再生したい曲をダブルクリックするとデッキに読み込まれます。すぐには再生されません。
CUEが点灯していることを確認して再生ボタンを押すと始まります。
頭出しは 、 最後に飛ぶには をクリックします。曲のリピートは波形が表示されているところの右側にあるボタンの をクリックします。
ちなみにデフォルトでモニター音声が流れるため、必要ない場合は設定から無効にします。
設定の「サウンドハードウェア」から、出力のマスターを「—」にします。
LimePlayer3DSを3DSにインストール
LimePlayer3DSは純正のニンテンドー3DSサウンドよりも対応しているコーデックが圧倒的に多いです。MP3、WAV、FLAC、Opus、Vorbisに対応しています。
最新版をGitHubからダウンロードして、何らかの方法でインストールしてください。3DSX形式のバイナリがあらかじめ用意されています。CIAは自分でビルドすることもできますが、Universal-Updaterあたりに転がってたと思います。
https://github.com/oreo639/LimePlayer3DS/releases
インストールできたらさっそく起動してみます。
Icecastが起動している状態で、Mixxxを立ち上げストリーミングを開始した状態にしておきます。
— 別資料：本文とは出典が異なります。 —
Lemma subnet_of_range n bits i : 0 <= bits <= 64 -> 0 <= i < 2 ^ (64 - bits) -> 0 <= n < 2 ^ 128 ->
  0 <= subnet_of n bits i /\ subnet_of n bits i + 2 ^ 64 <= 2 ^ 128.
Proof.
  intros Hb Hi Hn. rewrite subnet_of_hi by lia. assert (0 < 2 ^ (64 - bits)) by (apply Z.pow_pos_nonneg; lia).
  assert (0 < 2 ^ (128 - bits)) by (apply Z.pow_pos_nonneg; lia).
  assert (2 ^ 128 = 2 ^ bits * 2 ^ (128 - bits)) as E by (rewrite <- Z.pow_add_r by lia; f_equal; lia).
  assert (0 <= n / 2 ^ (128 - bits) < 2 ^ bits) as Hq.
  { split; [apply Z.div_pos; lia|]. apply Z.div_lt_upper_bound; [lia|]. rewrite Z.mul_comm, <- E. lia. }
  assert (2 ^ 64 = 2 ^ bits * 2 ^ (64 - bits)) as E64 by (rewrite <- Z.pow_add_r by lia; f_equal; lia).
  assert (0 <= n / 2 ^ (128 - bits) * 2 ^ (64 - bits) + i < 2 ^ 64) by (rewrite E64; nia).
  change (2 ^ 128) with (2 ^ 64 * 2 ^ 64). nia.
Qed.

Lemma unbe_zeros n : unbe (zeros n) = 0.
Proof. unfold unbe, zeros. induction (Z.to_nat n) as [|k IH]; [done|]. exact IH. Qed.

Lemma SubnetFor_value n z bits i : 0 <= n < 2 ^ 128 -> 2 <= bits <= 64 -> Is4In6 (A6 n z) = false ->
  0 <= i < 2 ^ (64 - bits) ->
  SubnetFor (mkPrefix (A6 n z) bits) i = Ret (mkPrefix (A6 (subnet_of n bits i) "") 64).
Proof.
  intros Hn Hb H4 Hi. unfold SubnetFor. cbn [paddr pbits Is6 negb]. rewrite H4. cbn [orb].
  replace (lanSubnetBits <? bits) with false by (symmetry; apply Z.ltb_ge; unfold lanSubnetBits; lia).
  replace (i <? 0) with false by (symmetry; apply Z.ltb_ge; lia). unfold lanSubnetBits.
  assert (2 ^ (64 - bits) <= 2 ^ 62) by (apply Z.pow_le_mono_r; lia).
  rewrite Z.shiftl_1_l, i64_id by lia. replace (2 ^ (64 - bits) <=? i) with false by (symmetry; apply Z.leb_gt; lia).
  rewrite andb_false_r. rewrite <- Z.shiftl_1_l, mask_ones by lia. cbn [As16].
  change 16%nat with (8 + 8)%nat. rewrite be_split, take_app_length' by (by rewrite length_be).
  assert (0 <= n / 2 ^ 64 < 2 ^ 64) as Hh.
  { split; [apply Z.div_pos; lia|]. apply Z.div_lt_upper_bound; [lia|]. change (2 ^ 64 * 2 ^ 64) with (2 ^ 128). lia. }
  change (8 * Z.of_nat 8) with 64. rewrite Z.shiftr_div_pow2 by lia.
  rewrite unbe_be_id by (change (256 ^ Z.of_nat 8) with (2 ^ 64); lia).
  rewrite Z.ldiff_ones_r, (Z.mod_small i), lor_shiftl_add by lia.
  rewrite Z.shiftr_div_pow2, Z.div_div by lia. rewrite <- Z.pow_add_r by lia. replace (64 + (64 - bits)) with (128 - bits) by lia.
  pose proof (subnet_of_range n bits i ltac:(lia) Hi Hn) as Hr. rewrite subnet_of_hi in Hr |- * by lia.
  set (w := n / 2 ^ (128 - bits) * 2 ^ (64 - bits) + i) in *.
  assert (0 <= w < 2 ^ 64) as Hw by (change (2 ^ 128) with (2 ^ 64 * 2 ^ 64) in Hr; nia).
  unfold AddrFrom16. rewrite unbe_app by auto with wire. rewrite zlen_zeros, unbe_zeros.
  rewrite unbe_be_id by (change (256 ^ Z.of_nat 8) with (2 ^ 64); lia).
  change (256 ^ Z.max 0 8) with (2 ^ 64). rewrite Z.add_0_r. done.
Qed.

Lemma SubnetFor_fails n z bits i : 2 <= bits <= 64 -> ~ 0 <= i < 2 ^ (64 - bits) ->
  exists e, SubnetFor (mkPrefix (A6 n z) bits) i = Fail e.
Proof.
  intros Hb Hi. unfold SubnetFor. cbn [paddr pbits]. destruct (_ || _); [by eexists|].
  replace (lanSubnetBits <? bits) with false by (symmetry; apply Z.ltb_ge; unfold lanSubnetBits; lia).
  destruct (Z.ltb_spec i 0); [by eexists|]. unfold lanSubnetBits. assert (2 ^ (64 - bits) <= 2 ^ 62) by (apply Z.pow_le_mono_r; lia).
  rewrite Z.shiftl_1_l, i64_id by lia. replace (2 ^ (64 - bits) <=? i) with true by (symmetry; apply Z.leb_le; lia).
  replace (64 - bits <? 64) with true by (symmetry; apply Z.ltb_lt; lia). by eexists.
Qed.

Lemma AssignedAddress_value h : 0 <= h < 2 ^ 64 ->
  AssignedAddress (mkPrefix (A6 (h * 2 ^ 64) "") 64) = Ret (A6 (h * 2 ^ 64 + 1) "").
Proof.
  intros Hh. unfold AssignedAddress. cbn [paddr pbits Is6 negb orb].
  assert (Is4In6 (A6 (h * 2 ^ 64) "") = false) as ->.
  { cbn. rewrite Z.shiftr_div_pow2 by lia. change (2 ^ 64) with (2 ^ 32 * 2 ^ 32). rewrite Z.mul_assoc, Z.div_mul by lia.
    apply Z.eqb_neq. lia. }
  change (64 =? lanSubnetBits) with true. cbn [negb As16]. change 16%nat with (15 + 1)%nat. rewrite be_split.
  rewrite take_app_length' by (by rewrite length_be). unfold AddrFrom16. rewrite unbe_app by (auto with wire || by repeat constructor).
  rewrite unbe_be. change (unbe [1]) with 1. change (zlen [1]) with 1. change (8 * Z.of_nat 1) with 8.
  rewrite Z.shiftr_div_pow2 by lia. change (2 ^ 64) with (2 ^ 56 * 2 ^ 8). rewrite Z.mul_assoc, Z.div_mul by lia.
  change (256 ^ Z.of_nat 15) with (2 ^ 120). rewrite Z.mod_small; [do 2 f_equal|]; lia.
Qed.

(** ** Facts of reconciling *)

Lemma AssignedAddress_assignable s a : AssignedAddress s = Ret a -> assignable a (pbits s).
Proof.
  unfold AssignedAddress. destruct (_ || _); [done|]. destruct (Z.eqb_spec (pbits s) lanSubnetBits) as [Hb|]; [|done]. intros [= <-].
  split; [|done]. eexists. split; [reflexivity|]. pose proof (is_bytes_As16 (paddr s)).
  assert (is_bytes (take 15 (As16 (paddr s)) ++ [1])) as Hbs.
  { apply is_bytes_app. split; [auto with wire|]. repeat constructor; done. }
  pose proof (unbe_bound _ Hbs) as Hu. rewrite zlen_app, zlen_take, zlen_As16 in Hu. exact Hu.
Qed.

(** A subnet carved has an address to assign. *)
Lemma SubnetFor_assigned d i s : SubnetFor d i = Ret s -> exists a, AssignedAddress s = Ret a.
Proof.
  unfold SubnetFor. repeat (case_match; [done|]). match goal with |- context [be 8 ?n] => set (v := n) end.
  pose proof (unbe_bound (be 8 v) (is_bytes_be 8 v)) as Hb. unfold zlen in Hb. rewrite length_be in Hb.
  assert (is_bytes (be 8 v)) as Hw by auto with wire. revert Hb Hw. generalize (be 8 v). intros l Hb Hw [= <-].
  unfold AddrFrom16. rewrite unbe_app by auto with wire. rewrite zlen_zeros, unbe_zeros, Z.add_0_r.
  change (256 ^ Z.max 0 8) with (2 ^ 64). eexists. by apply AssignedAddress_value.
Qed.

Section ReconcileFacts.
Context {K : Type} `{NetlinkLaws K}.
Context (delegated : Prefix) (valid preferred : Z) (prev : list Assignment).
Context (names : list string) (link : string -> Z) (k0 : K).

(** The interfaces found have their index. *)
Definition links_ok (k : K) : Prop := forall n i, n ∈ names -> InterfaceByName k n = Some i -> i = link n.

(** An assignment the program can take back. *)
Definition takeable (a : Assignment) : Prop := prefix_IsValid (Subnet a) = true -> assignable (Address a) (pbits (Subnet a)).

(** An interface has the address of its assignment, and no other but those it had at the
    start. *)
Definition holds (k : K) (name : string) (a : Assignment) : Prop :=
  AssignedAddress (Subnet a) = Ret (Address a) /\ has k (link name) (Address a) (pbits (Subnet a)) = true
  /\ forall a' b', has k (link name) a' b' = true -> (a', b') = (Address a, pbits (Subnet a)) \/ has k0 (link name) a' b' = true.

Definition lan_ok (k : K) (name : string) (o : option Assignment) : Prop :=
  match o with
  | Some a => holds k name a
  | None => forall a b, has k (link name) a b = true -> has k0 (link name) a b = true
  end.

(** What [reconcileOne] assigns at an index, when it does. *)
Definition assigns (index : nat) (name : string) (a : Assignment) : Prop :=
  SubnetFor delegated (Z.of_nat index) = Ret (Subnet a) /\ AssignedAddress (Subnet a) = Ret (Address a)
  /\ Iface a = name /\ ValidLifetime a = valid /\ PreferredLifetime a = preferred.

(** Only the interface named is touched. *)
Definition touches (name : string) (k k' : K) : Prop :=
  (forall n, InterfaceByName k' n = InterfaceByName k n) /\ forall i a b, i <> link name -> has k' i a b = has k i a b.

Lemma touches_refl name k : touches name k k.
Proof. done. Qed.

Lemma touches_trans name k1 k2 k3 : touches name k1 k2 -> touches name k2 k3 -> touches name k1 k3.
Proof. intros [H1 H2] [H3 H4]. split; intros; [by rewrite H3, H1|by rewrite H4, H2]. Qed.

Lemma lan_ok_ext k k' name o : (forall a b, has k' (link name) a b = has k (link name) a b) -> lan_ok k name o -> lan_ok k' name o.
Proof.
  intros E. destruct o as [a|]; cbn [lan_ok]; [|intros Ho a b; rewrite E; apply Ho].
  intros (Ha & Hh & Ho). split; [done|]. rewrite E. split; [done|]. intros a' b'. rewrite E. apply Ho.
Qed.

Lemma adds name k a b e k' : InterfaceByName k name = Some (link name) -> assignable a b ->
  AddAddr (link name) a b k = (e, k') -> touches name k k' /\
  (e = None -> forall a' b', has k' (link name) a' b' = bool_decide ((a', b') = (a, b)) || has k (link name) a' b').
Proof.
  intros Hi Ha E. assert (ready k (link name) a b) as Hr by (split; [by eexists|done]). split; [split|].
  - intros n. by rewrite <- (add_links _ _ _ _ n Hr), E.
  - intros i a' b' Hne. destruct e as [e|]; [exact (add_fails _ _ _ _ _ _ Hr E i a' b')|].
    rewrite (add_ok _ _ _ _ _ Hr E), bool_decide_eq_false_2 by congruence. done.
  - intros -> a' b'. rewrite (add_ok _ _ _ _ _ Hr E). f_equal. apply bool_decide_ext. split; [by intros [= -> ->]|by intros [= -> ->]].
Qed.

Lemma dels name k a b e k' : InterfaceByName k name = Some (link name) -> assignable a b ->
  DelAddr (link name) a b k = (e, k') -> touches name k k' /\
  (e = None -> forall a' b', has k' (link name) a' b' = negb (bool_decide ((a', b') = (a, b))) && has k (link name) a' b').
Proof.
  intros Hi Ha E. assert (ready k (link name) a b) as Hr by (split; [by eexists|done]). split; [split|].
  - intros n. by rewrite <- (del_links _ _ _ _ n Hr), E.
  - intros i a' b' Hne. destruct e as [e|]; [exact (del_fails _ _ _ _ _ _ Hr E i a' b')|].
    rewrite (del_ok _ _ _ _ _ Hr E), bool_decide_eq_false_2 by congruence. done.
  - intros -> a' b'. rewrite (del_ok _ _ _ _ _ Hr E). do 2 f_equal. apply bool_decide_ext. split; [by intros [= -> ->]|by intros [= -> ->]].
Qed.

(** One interface: nothing else is touched; and if it reports no error, having been as
    the previous assignment says, it is as the new one says. *)
Lemma reconcileOne_lan index name k a err k' : name ∈ names -> links_ok k -> (forall old, prev !! index = Some old -> takeable old) ->
  reconcileOne delegated valid preferred index name prev k = ((a, err), k') ->
  touches name k k' /\ Iface a = name /\ takeable a /\
  (err = None -> lan_ok k name (prev !! index) -> assigns index name a /\ holds k' name a).
Proof using All.
  intros Hn Hl Hprev. unfold reconcileOne. destruct (SubnetFor delegated (Z.of_nat index)) as [subnet| |] eqn:Es; [|by intros [= <- <- <-]..].
  destruct (SubnetFor_assigned _ _ _ Es) as (addr & Ea). rewrite Ea. pose proof (AssignedAddress_assignable _ _ Ea) as Has.
  set (a0 := mkAssignment name subnet addr valid preferred).
  assert (takeable a0) as Ht by (intros _; exact Has).
  assert (assigns index name a0) as Hasg by done.
  destruct (InterfaceByName k name) as [i|] eqn:Ei; [|by intros [= <- <- <-]].
  assert (i = link name) as -> by by apply Hl.
  assert (forall k1, InterfaceByName k1 name = Some (link name) ->
    match AddAddr (link name) addr (pbits subnet) k1 with (Some e, k) => ((a0, Some "assigning address"), k) | (None, k) => ((a0, None), k) end
      = ((a, err), k') ->
    touches name k1 k' /\ a = a0 /\
    (err = None -> (forall a' b', has k1 (link name) a' b' = true -> has k0 (link name) a' b' = true) -> holds k' name a0)) as Hadd.
  { intros k1 Hi1. destruct (AddAddr (link name) addr (pbits subnet) k1) as [e k2] eqn:E. destruct (adds name k1 addr (pbits subnet) e k2 Hi1 Has E) as [Hto Hok].
    destruct e; intros [= <- <- <-]; (split; [done|]; split; [done|]); [done|]. intros _ Hb. specialize (Hok eq_refl).
    split; [done|]. split; [by rewrite Hok, bool_decide_eq_true_2|]. intros a' b'. rewrite Hok.
    intros [?%bool_decide_eq_true|Hx]%orb_true_iff; [by left|right; by apply Hb]. }
  destruct (prev !! index) as [old|] eqn:Ep.
  - case_bool_decide as Hsame.
    + intros [= <- <- <-]. split; [done|]. split; [done|]. split; [done|]. intros _ (Hoa & Hoh). split; [done|].
      assert (Address old = addr) as Hadr by congruence. unfold holds. cbn [Subnet Address a0]. by rewrite <- Hadr, <- Hsame.
    + destruct (prefix_IsValid (Subnet old)) eqn:Hv.
      * destruct (DelAddr (link name) (Address old) (pbits (Subnet old)) k) as [e k1] eqn:Ed.
        destruct (dels name k _ _ _ _ Ei (Hprev old eq_refl Hv) Ed) as [Hto Hok]. destruct e; [by intros [= <- <- <-]|].
        intros HR. apply Hadd in HR as (Hto2 & -> & Hh); [|by rewrite (proj1 Hto)].
        split; [by eapply touches_trans|]. split; [done|]. split; [done|]. intros He (_ & _ & Hoo). split; [done|]. apply Hh; [done|].
        intros a' b'. rewrite (Hok eq_refl). intros [Hne%negb_true_iff%bool_decide_eq_false Hx]%andb_true_iff.
        by destruct (Hoo a' b' Hx).
      * intros HR. apply Hadd in HR as (Hto2 & -> & Hh); [|done]. split; [done|]. split; [done|]. split; [done|].
        intros _ (Hoa & _). exfalso. destruct (AssignedAddress_assignable _ _ Hoa) as [_ Hb].
        unfold prefix_IsValid in Hv. by rewrite Hb in Hv.
  - intros HR. apply Hadd in HR as (Hto2 & -> & Hh); [|done]. split; [done|]. split; [done|]. split; [done|].
    intros He Ho. split; [done|]. by apply Hh.
Qed.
先程SDカードにコピーしたm3uファイルを開いて音声が流れれば成功です。
PCの音声を流す
PCで流れている音声を流すには、外部入力ソースを設定します。 設定の「サウンドハードウェア」の入力リストにある「Auxliary 1」のリストから入力デバイスを選びます。ループバックなどを指定すればOKです。
その後画面にAUX 1が追加されます。
PLAYをクリックするとボタンの色が変わり、入力を取り込んでいる状態になります。もう一度クリックすると停止します。
遅延
Icecastはもともとインターネットラジオの配信用に開発されているのでリアルタイム性は確保されていません。そのため2〜5秒のラグが生じます。
さいごに
3DSをワイヤレススピーカー化することができました。Mixxxも結構楽しいので遊んでみてください。